The crises which occur in families present all of the members with situations in which they struggle to maintain a sense of self-worth. They are caught in a vortex. It is up to you, the therapist, to distill from the data the process description in clusters of information, and to present it in a non-judgmental way, so that, instead of having to understand innumerable bits of content, the family members need only to cope with three or four steps of process. They then can gain a perspective from which to start to grow.

Transforming the System by Re-calibration

Although the most well-formed outcome of family therapy is a completely open system, with perspective, feedback, freedom to explore and take new steps, this is not achieved by the therapist's attacking and breaking calibration loops at random like a bull in a china shop. A family system is a delicate structure which serves as the basis for interaction of a group of human beings who are not perfect and who don't need to be. Who can become enlightened overnight? Patience is a prime tool for the successful family therapist. It is not our job to thoroughly transform an individual family member. This could well result in that member's becoming alien to the system, thereby placing even more stress on it. The family therapist's task, rather, is to transform the system as a whole to a point wherein stress and strain are reduced, and nurturing and support can develop, so that all family members can continue to grow. Family therapists should not be trying to gain every possible inch from every family member, but, rather, they should be feeling their way, looking for a minimum amount of change for maximum results, while, at the same time, teaching family members how to use feedback instead of calibration and how to achieve perspective of system process.
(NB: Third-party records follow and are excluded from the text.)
(** The same loop from its start, also for a window size that is [NaN]:
    then the one chunk is [code.slice(0, NaN)], empty, and the loop ends
    on [NaN < codeLength]. *)
Definition sendCode (fuel : nat) (code : string) (flowControlWindowSize : option Z)
  : async REPL unit :=
  fun sc r =>
    match flowControlWindowSize with
    | Some w =>
        match sendWindows fuel code w 0 w r with
        | Some r' => (sc, r', Return tt)
        | None => (sc, r, Pending)
        end
    | None =>
        if 0 <? Js.len code then (sc, serialTransmit "" r, Return tt)
        else (sc, r, Return tt)
    end.

(** [execRawPasteMode(code, codeTimeoutMs)]: a string, or [undefined]
    ([None]) after the fallback to [execRawMode]. *)
Definition execRawPasteMode (fuel : nat) (code : string) (codeTimeoutMs : Z)
  : async REPL (option string) :=
  success <- enterRawPasteMode ;;
  match success with
  | Some true =>
      step (serialTransmit code) ;;
      bytes <- call (_readSerialBytes 2 None) ;;
      call (_readSerialBytes 1 None) ;;
      step (_clearSerialBytes None) ;;
      sendCode fuel code (windowSize bytes) ;;
      step (serialTransmit CHAR_CTRL_D) ;;
      step (set_ctrlDCount 0) ;;
      step (set_pythonCodeRunning true) ;;
      step (set_codeOutput "") ;;
      step (set_errorOutput "") ;;
      _waitForCodeExecution codeTimeoutMs ;;
      step (_clearSerialBytes None) ;;
      step exitRawMode ;;
      out <- read _codeOutput ;;
      ret (Some (Js.sliceFrom out (Js.ceilHalf (Js.len out))))
  | _ =>
      execRawMode code ;;
      ret None
  end.

(** [runCode(code, codeTimeoutMs)] *)
Definition runCode (fuel : nat) (code : string) (codeTimeoutMs : Z)
  : async REPL (option string) :=
  getToPrompt ;;
  execRawPasteMode fuel (code ++ LINE_ENDING_LF) codeTimeoutMs.


(** ** Words for the properties, and objects to try them on *)

(** The object right after a submission is finalized, with the bytes
    [stream] of the device unread in its buffer. *)
Definition finalized (stream : string) (r : REPL) : Prop :=
  _mode r = MODE_RAWPASTE /\ _ctrlDCount r = 0 /\ _pythonCodeRunning r = true /\
  _codeOutput r = "" /\ _errorOutput r = "" /\
  Js.sliceFrom (_serialInputBuffer r) (_promptCheckPointer r) = stream.

(** A finalized object whose buffer holds marker, [hello], marker,
    marker. *)
Definition helloState : REPL :=
  set_serialInputBuffer (CHAR_CTRL_D ++ "hello" ++ CHAR_CTRL_D ++ "" ++ CHAR_CTRL_D)
    (set_pythonCodeRunning true (set_mode MODE_RAWPASTE new_REPL)).

(** The offset [_clearSerialBytes] starts from. *)
Definition clearOffset (offset : option Z) (r : REPL) : Z :=
  match offset with
  | None => _promptCheckPointer r
  | Some o => o
  end.

(** Six characters in the buffer, four of them read for the prompt and
    one for the code output. *)
Definition compactionState : REPL :=
  set_codeCheckPointer 1
    (set_promptCheckPointer 4 (set_serialInputBuffer "abcdef" new_REPL)).

(** The window is refilled [n] times: the next [n] instruction bytes the
    loop reads are refill bytes. *)
Definition refilled (n : Z) (r : REPL) : Prop :=
  forall j, 0 <= j < n ->
    Js.slice (_serialInputBuffer r) (_promptCheckPointer r + j)
      (_promptCheckPointer r + j + 1) = CHAR_CTRL_A.

Definition tenCharacters : string := "0123456789".

(** Two refill bytes wait in the buffer. *)
Definition twoRefills : REPL :=
  set_serialInputBuffer (CHAR_CTRL_A ++ CHAR_CTRL_A) new_REPL.

(** What the receive path keeps of its input: the carried partial token,
    the queue and the buffer. *)
Definition inputs (r : REPL) : option string * list string * string :=
  (_partialToken r, _tokenQueue r, _serialInputBuffer r).

Definition partialText (partial : option string) : string :=
  match partial with
  | Some p => p
  | None => ""
  end.

(** A device that answers every step of [runCode("print(1+1)")]: the
    prompt, the raw banner, the raw-paste answer with a window size, and
    the output of the program between the markers. The program runs twice
    on the device, which got its text twice. *)
Definition printScript : script REPL :=
  [ [receive (LINE_ENDING_CRLF ++ ">>> "); id; id];
    [id; id];
    [receive ("raw REPL; CTRL-B to exit" ++ LINE_ENDING_CRLF ++ ">"); id];
    [receive (CHAR_RAW_PASTE_SUPPORTED ++ String "128" (String "000" (String "001" "")))];
    [receive (CHAR_CTRL_D ++ "2" ++ LINE_ENDING_CRLF ++ "2" ++ LINE_ENDING_CRLF
              ++ CHAR_CTRL_D ++ CHAR_CTRL_D ++ ">")] ].

(** A device that has raw paste and declares a window of 4 bytes: the
    prompt, the raw banner, and the answer to the handshake, R, a one
    byte, the two bytes of the window size (4 and 0) and a one byte. It
    sends nothing after that. *)
Definition windowScript : script REPL :=
  [ [receive (LINE_ENDING_CRLF ++ ">>> "); id; id];
    [receive ("raw REPL; CTRL-B to exit" ++ LINE_ENDING_CRLF ++ ">"); id];
    [receive (CHAR_RAW_PASTE_SUPPORTED ++ String "004" (String "000" (String "001" "")))];
    [] ].

(** The same answer to the handshake with two refill bytes after it, for
    a driver that is in raw mode already and has nothing in its buffer. *)
Definition refillScript : script REPL :=
  [ [receive (CHAR_RAW_PASTE_SUPPORTED
              ++ String "004" (String "000" (String "001" ""))
              ++ CHAR_CTRL_A ++ CHAR_CTRL_A)];
    [] ].

(** A title that arrives in three chunks, cut inside its markers. *)
Definition titleChunks : list string :=
  [ "abc" ++ String "027" "]";
    "0;tit";
    "le" ++ CHAR_TITLE_END ++ "def" ].

End RawPaste.

(* ================================================================== *)
(** * The cursor-buffer driver: [src/unnamed/part_000] *)
(* ================================================================== *)

Module Buffered.

Import Async ErrorText.

Definition CHAR_CTRL_A : string := String "001" "".
Definition CHAR_CTRL_B : string := String "002" "".
Definition CHAR_CTRL_C : string := String "003" "".
Definition CHAR_CTRL_D : string := String "004" "".

Definition LINE_ENDING_CRLF : string := String "013" (String "010" "").
Definition LINE_ENDING_LF : string := String "010" "".

(** [/raw REPL; CTRL-B to exit/] *)
Definition REGEX_PROMPT_RAW_MODE : Re.regex := Re.lit "raw REPL; CTRL-B to exit".

(** [/>>> /] *)
Definition REGEX_PROMPT_NORMAL_MODE : Re.regex := Re.lit ">>> ".

(** [/Press any key to enter the REPL./], the last character a dot of the
    pattern. *)
Definition REGEX_PRE_PROMPT : Re.regex :=
  Re.Cat (Re.lit "Press any key to enter the REPL") Re.dot.

(** [MODE_NORMAL = 1], [MODE_RAW = 2], [MODE_PRE_PROMPT = 3]; [_mode] starts
    as [null], which is [None] in [option mode]. *)
Inductive mode : Type := MODE_NORMAL | MODE_RAW | MODE_PRE_PROMPT.

Definition mode_eqb (a b : mode) : bool :=
  match a, b with
  | MODE_NORMAL, MODE_NORMAL | MODE_RAW, MODE_RAW
  | MODE_PRE_PROMPT, MODE_PRE_PROMPT => true
  | _, _ => false
  end.

(** [this._mode == mode] and [this._mode != mode] for a [mode] that is one
    of the three constants. *)
Definition modeIs (m : option mode) (target : mode) : bool :=
  match m with
  | Some m' => mode_eqb m' target
  | None => false
  end.

(** ** [class InputBuffer] *)

Record InputBuffer : Type := {
  _buffer : string;
  _pointer : Z;
  lineEnding : string
}.

Definition set_buffer (v : string) (r : InputBuffer) : InputBuffer :=
  Build_InputBuffer v (_pointer r) (lineEnding r).

Definition set_pointer (v : Z) (r : InputBuffer) : InputBuffer :=
  Build_InputBuffer (_buffer r) v (lineEnding r).

(** [constructor()] *)
Definition new_InputBuffer : InputBuffer :=
  {| _buffer := ""; _pointer := 0; lineEnding := LINE_ENDING_CRLF |}.

Definition append (data : string) (b : InputBuffer) : InputBuffer :=
  set_buffer (_buffer b ++ data) b.

Definition get (b : InputBuffer) : string := _buffer b.

Definition clear (b : InputBuffer) : InputBuffer :=
  set_pointer 0 (set_buffer "" b).

(** [getLines(allLines = false)] *)
Definition getLines (allLines : bool) (b : InputBuffer) : list string :=
  let buffer := if allLines then _buffer b else Js.sliceFrom (_buffer b) (_pointer b) in
  Js.split buffer (lineEnding b).

(** [readLine(advancePointer = true)]; [None] is [null]. *)
Definition readLine (advancePointer : bool) (b : InputBuffer)
  : InputBuffer * option string :=
  let lines := getLines false b in
  if Js.len (Js.sliceFrom (_buffer b) (_pointer b)) =? 0 then (b, None)
  else
    let first := hd "" lines in
    (if advancePointer
     then set_pointer (_pointer b + Js.len first + Js.len (lineEnding b)) b
     else b,
     Some first).

(** [readLastLine()] *)
Definition readLastLine (b : InputBuffer) : option string :=
  let lines := getLines false b in
  if Js.len (Js.sliceFrom (_buffer b) (_pointer b)) =? 0 then None
  else Some (last lines "").

(** [getRemainingBuffer()] *)
Definition getRemainingBuffer (b : InputBuffer) : InputBuffer * string :=
  let result := Js.sliceFrom (_buffer b) (_pointer b) in
  (set_pointer (_pointer b + Js.len result) b, result).

(** [readExactly(byteCount)] *)
Definition readExactly (byteCount : Z) (b : InputBuffer) : InputBuffer * string :=
  let bytes := Js.slice (_buffer b) (_pointer b) (_pointer b + byteCount) in
  (set_pointer (_pointer b + byteCount) b, bytes).

(** The [while (!bytes.match(value) && newByte.length > 0)] loop of
    [readUntil]; it returns the buffer and [newByte]. [None] when [fuel]
    rounds were not enough. *)
Fixpoint readUntilLoop (fuel : nat) (value : Re.regex) (bytes newByte : string)
  (b : InputBuffer) : option (InputBuffer * string) :=
  match fuel with
  | O => None
  | S fuel' =>
      if negb (Re.test value bytes) && (0 <? Js.len newByte) then
        let '(b, newByte) := readExactly 1 b in
        readUntilLoop fuel' value (bytes ++ newByte) newByte b
      else Some (b, newByte)
  end.

(** [readUntil(value)] for a [value] that is a regex, or the regex of a
    string. Every round of the loop that is not the last reads one
    character, so the loop has at most as many rounds as characters are
    left, and two more. *)
Definition readUntil (value : Re.regex) (b : InputBuffer)
  : option (InputBuffer * bool) :=
  let currentOffset := _pointer b in
  let '(b1, bytes) := readExactly 1 b in
  match readUntilLoop (S (S (Z.to_nat (Js.len (_buffer b) - _pointer b))))
          value bytes " " b1 with
  | None => None
  | Some (b2, newByte) =>
      if Js.len newByte =? 0
      then Some (set_pointer currentOffset b2, false)
      else Some (b2, true)
  end.

(** [movePointer(offset)] *)
Definition movePointer (offset : Z) (b : InputBuffer) : InputBuffer :=
  if offset <? _pointer b then b
  else
    let offset := if offset >? Js.len (_buffer b) then Js.len (_buffer b) else offset in
    set_pointer offset b.
Lemma ngOnChanges_zoneSubscription changes s :
  _zoneSubscription (Js.after (ngOnChanges changes s)) = _zoneSubscription s.
Proof.
  unfold ngOnChanges.
  generalize (changes !! "container") (changes !! "placement").
  intros c1 c2. js_state s. js_run; reflexivity.
Qed.

Lemma positionMenu_zoneSubscription s :
  _zoneSubscription (Js.after (_positionMenu positionElements s)) =
  _zoneSubscription s.
Proof. js_state s. js_run; reflexivity. Qed.

Lemma positionMenu_returns s :
  equipped s -> Js.returns (_positionMenu positionElements s) = true.
Proof.
  unfold equipped. js_state s. simpl. intros (Ha & Hm & He & Hp).
  js_run; try reflexivity; try congruence; now destruct Hp.
Qed.

(** The callback of a well-formed dropdown returns, so the subscriber is
    not closed. *)
Lemma onStable_zoneSubscription s :
  equipped s ->
  _zoneSubscription (Js.after (onStable positionElements s)) = _zoneSubscription s.
Proof.
  intros H. unfold onStable, Js.bind, Js.gets, Js.ret.
  destruct (_zoneSubscription s) eqn:E; [|exact E].
  unfold closing_on_throw.
  pose proof (positionMenu_returns s H) as Hr.
  pose proof (positionMenu_zoneSubscription s) as Hz.
  destruct (_positionMenu positionElements s) as [[a|e] s']; simpl in *;
    [congruence | discriminate Hr].
Qed.

Lemma handle_zoneSubscription ev s :
  ev <> Destroy ->
  equipped s ->
  _zoneSubscription (Js.after (handle positionElements ev s)) = _zoneSubscription s.
Proof.
  intros Hev Heq. destruct ev; cbn [handle]; try congruence;
    try (now apply onStable_zoneSubscription); clear Heq.
  - js_state s. js_run; reflexivity.
  - apply close_zoneSubscription.
  - unfold toggle, Js.bind, Js.gets. destruct (isOpen s);
      [apply close_zoneSubscription | js_state s; js_run; reflexivity].
  - apply closeFromClick_zoneSubscription.
  - unfold documentClick. generalize (Dom.clickListeners (dom s)). intros ls.
    revert s. induction ls as [|l ls IH]; intros s; simpl; [reflexivity|].
    rewrite IH. destruct (decide _); [|reflexivity].
    apply closeFromClick_zoneSubscription.
  - unfold closeFromOutsideEsc, Js.bind, this, Js.gets, Js.ret.
    destruct (truthy_autoClose _); [apply close_zoneSubscription | reflexivity].
  - unfold inputsChanged, Js.bind, assign, Js.modify. cbv beta iota.
    rewrite ngOnChanges_zoneSubscription.
    destruct i as [[?|] [?|] [?|] [?|]]; reflexivity.
  - reflexivity.
Qed.

Lemma ngOnInit_zoneSubscription s :
  _zoneSubscription (Js.after (ngOnInit s)) = _zoneSubscription s.
Proof. js_state s. js_run_classes; reflexivity. Qed.

Lemma mount_zoneSubscription config hostEl bodyEl d open0 i c :
  _zoneSubscription (mount config hostEl bodyEl d open0 i c) = true.
Proof.
  unfold mount. rewrite ngOnInit_zoneSubscription.
  unfold inputsChanged, Js.bind, assign, Js.modify. cbv beta iota.
  rewrite ngOnChanges_zoneSubscription. reflexivity.
Qed.

(** X18: on a dropdown mounted with an anchor, a menu and a first
    candidate placement, the subscription to [onStable] made by the
    constructor stays live through every sequence of events that keep them
    and does not contain the teardown. *)
Theorem zone_subscription_lives_until_destroy config hostEl bodyEl d open0 i c evs :
  configured_placement (config_placement config) <> None ->
  well_formed_inputs i ->
  well_formed_content c ->
  Forall (fun ev => well_formed_event ev /\ ev <> Destroy) evs ->
  _zoneSubscription
    (run positionElements evs (mount config hostEl bodyEl d open0 i c)) = true.
Proof.
  intros Hp Hi Hc Hevs.
  pose proof (equipped_mount positionElements config hostEl bodyEl d open0 i c
                Hp Hi Hc) as He.
  pose proof (mount_zoneSubscription config hostEl bodyEl d open0 i c) as H.
  revert He H. generalize (mount config hostEl bodyEl d open0 i c).
  induction Hevs as [|ev evs [Hwf Hev] _ IH]; intros s He H; simpl; [exact H|].
  apply IH.
  - now apply equipped_handle.
  - rewrite handle_zoneSubscription; [exact H | exact Hev | apply He].
Qed.

Lemma ngOnChanges_frame changes s :
  let s' := Js.after (ngOnChanges changes s) in
  isOpen s' = isOpen s /\
  openChange s' = openChange s /\
  Dom.clickListeners (dom s') = Dom.clickListeners (dom s).
Proof.
  unfold ngOnChanges.
  generalize (changes !! "container") (changes !! "placement").
  intros c1 c2. js_state s. js_run; repeat split; reflexivity.
Qed.

(** X19: a layout-stable notification, a change of the content children
    and the teardown never change the open flag, the emitted values or the
    live listeners.  A rebinding of the inputs keeps the emitted values and
    the listeners too, and changes the open flag exactly when it carries
    the [open] input, to the value bound. *)
Theorem lifecycle_events_emit_nothing_and_keep_listeners ev s :
  let s' := Js.after (handle positionElements ev s) in
  match ev with
  | ZoneStable | ContentChanged _ | Destroy =>
      isOpen s' = isOpen s /\
      openChange s' = openChange s /\
      Dom.clickListeners (dom s') = Dom.clickListeners (dom s)
  | InputsChanged i =>
      isOpen s' = default (isOpen s) (in_open i) /\
      openChange s' = openChange s /\
      Dom.clickListeners (dom s') = Dom.clickListeners (dom s)
  | _ => True
  end.
Proof.
  destruct ev; try exact I; cbn [handle]; cbv zeta.
  - js_state s. js_run; repeat split; reflexivity.
  - unfold inputsChanged, Js.bind, assign, Js.modify. cbv beta iota.
    destruct (ngOnChanges_frame (changesOf false i) (with_self (setInputs i) s))
      as (H1 & H2 & H3).
    rewrite H1, H2, H3. js_state s.
    destruct i as [[?|] [?|] [?|] [?|]]; repeat split; reflexivity.
  - repeat split; reflexivity.
  - js_state s. js_run; repeat split; reflexivity.
Qed.

(** ** A click on the toggle *)

Lemma toggle_anchor s :
  _anchor (self (Js.after (toggle positionElements s))) = _anchor (self s).
Proof. js_state s. js_run; reflexivity. Qed.

Lemma contains_self d a : Dom.contains d a a = true.
Proof.
  unfold Dom.contains. destruct (size (Dom.parentNode d)); simpl;
    rewrite decide_True by reflexivity; reflexivity.
Qed.

Lemma dispatchClick_exempt ls e s :
  (forall s', _anchor (self s') = _anchor (self s) ->
              closeFromClick e s' = (Js.Normal tt, s')) ->
  dispatchClick ls e s = (Js.Normal tt, s).
Proof.
  intros H. induction ls as [|l ls IH]; simpl; [reflexivity|].
  rewrite (H s eq_refl). simpl. destruct (decide _); exact IH.
Qed.

(** X21: a click on the anchor element runs [toggleOpen()] and then reaches
    the document: whatever listeners are live by then, the dispatch changes
    nothing, so the dropdown stays as [toggle()] left it, with [isOpen()]
    negated. *)
Theorem toggle_click_is_not_dismissed s a e :
  _anchor (self s) = Some a ->
  target e = anchorEl a ->
  let s1 := Js.after (NgbDropdownToggle_toggleOpen positionElements s) in
  documentClick e s1 = (Js.Normal tt, s1) /\
  isOpen (Js.after (documentClick e s1)) = negb (isOpen s).
Proof.
  intros Ha Ht s1.
  assert (E : documentClick e s1 = (Js.Normal tt, s1)).
  { unfold documentClick. apply dispatchClick_exempt. intros s' Hs'.
    apply (closeFromClick_from_toggle s' e a).
    - rewrite Hs'. unfold s1, NgbDropdownToggle_toggleOpen.
      rewrite toggle_anchor. exact Ha.
    - unfold NgbDropdownAnchor_isEventFrom. rewrite Ht. apply contains_self. }
  split; [exact E|]. rewrite E. apply toggle_isOpen.
Qed.

End Extras.

(** ** The menu directive *)

Lemma menu_applyPlacement_spec m d parent p :
  Dom.parentNode d !! menu_nativeElement m = Some parent ->
  let r := NgbDropdownMenu_applyPlacement p (m, d) in
  let m' := fst (Js.after r) in
  let d' := snd (Js.after r) in
  Js.returns r = true /\
  m' = set_menu_placement (Some p) m /\
  (has_class d' parent "dropup" <-> search_top p = true) /\
  (has_class d' parent "dropdown" <-> search_top p = false) /\
  (forall el c,
     el <> parent \/ (c <> "dropup" /\ c <> "dropdown") ->
     (has_class d' el c <-> has_class d el c)).
Proof.
  intros Hp.
  unfold NgbDropdownMenu_applyPlacement, menu_parentNode, menu_renderer,
    Js.bind, Js.modify, Js.after, Js.returns, has_class.
  cbn -[Dom.addClass Dom.removeClass Dom.classesOf search_top].
  rewrite Hp.
  cbn -[Dom.addClass Dom.removeClass Dom.classesOf search_top].
  rewrite parentNode_removeClass, Hp.
  cbn -[Dom.addClass Dom.removeClass Dom.classesOf search_top].
  destruct (search_top p);
    cbn -[Dom.addClass Dom.removeClass Dom.classesOf];
    rewrite !parentNode_removeClass, Hp;
    cbn -[Dom.addClass Dom.removeClass Dom.classesOf];
    (split; [reflexivity|]); (split; [reflexivity|]);
    repeat (setoid_rewrite classesOf_addClass || setoid_rewrite classesOf_removeClass);
    (split; [|split]); try intros el c Hel;
    try destruct (decide (el = parent)); subst; intuition congruence.
Qed.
Concentrating on achieving the maximum amount of change with a particular family member can result in skewing the system. Each family already has the possibility of change; our task is to increase those possibilities, those choices for growth and change for all family members. One of the most delightful experiences we can have and one which we continually work to create is that which we call the snowball effect — a therapeutic intervention which results in the family members' taking charge of the process of change themselves. Too rapid a change will disrupt the family system; too slow a change will discourage the members of the family who desperately want some new choices and experiences for themselves. This is the trickiest part of family therapy, to evolve the system as a whole to a point at which it provides a solid foundation of support among family members who have the tools with which to proceed in a certain direction. This is the state wherein individual family members feel free to make choices for themselves. The therapist should realize that family therapy is based upon the understanding that every change in any member of a family system has a ripple effect on every other family member. So, if little Johnny, say, is catatonic, to focus our energies on curing Johnny's symptoms will be futile, since, as soon as he returns to the family system, he will respond to that system in the same old ways, unless the patterns of that system have been changed.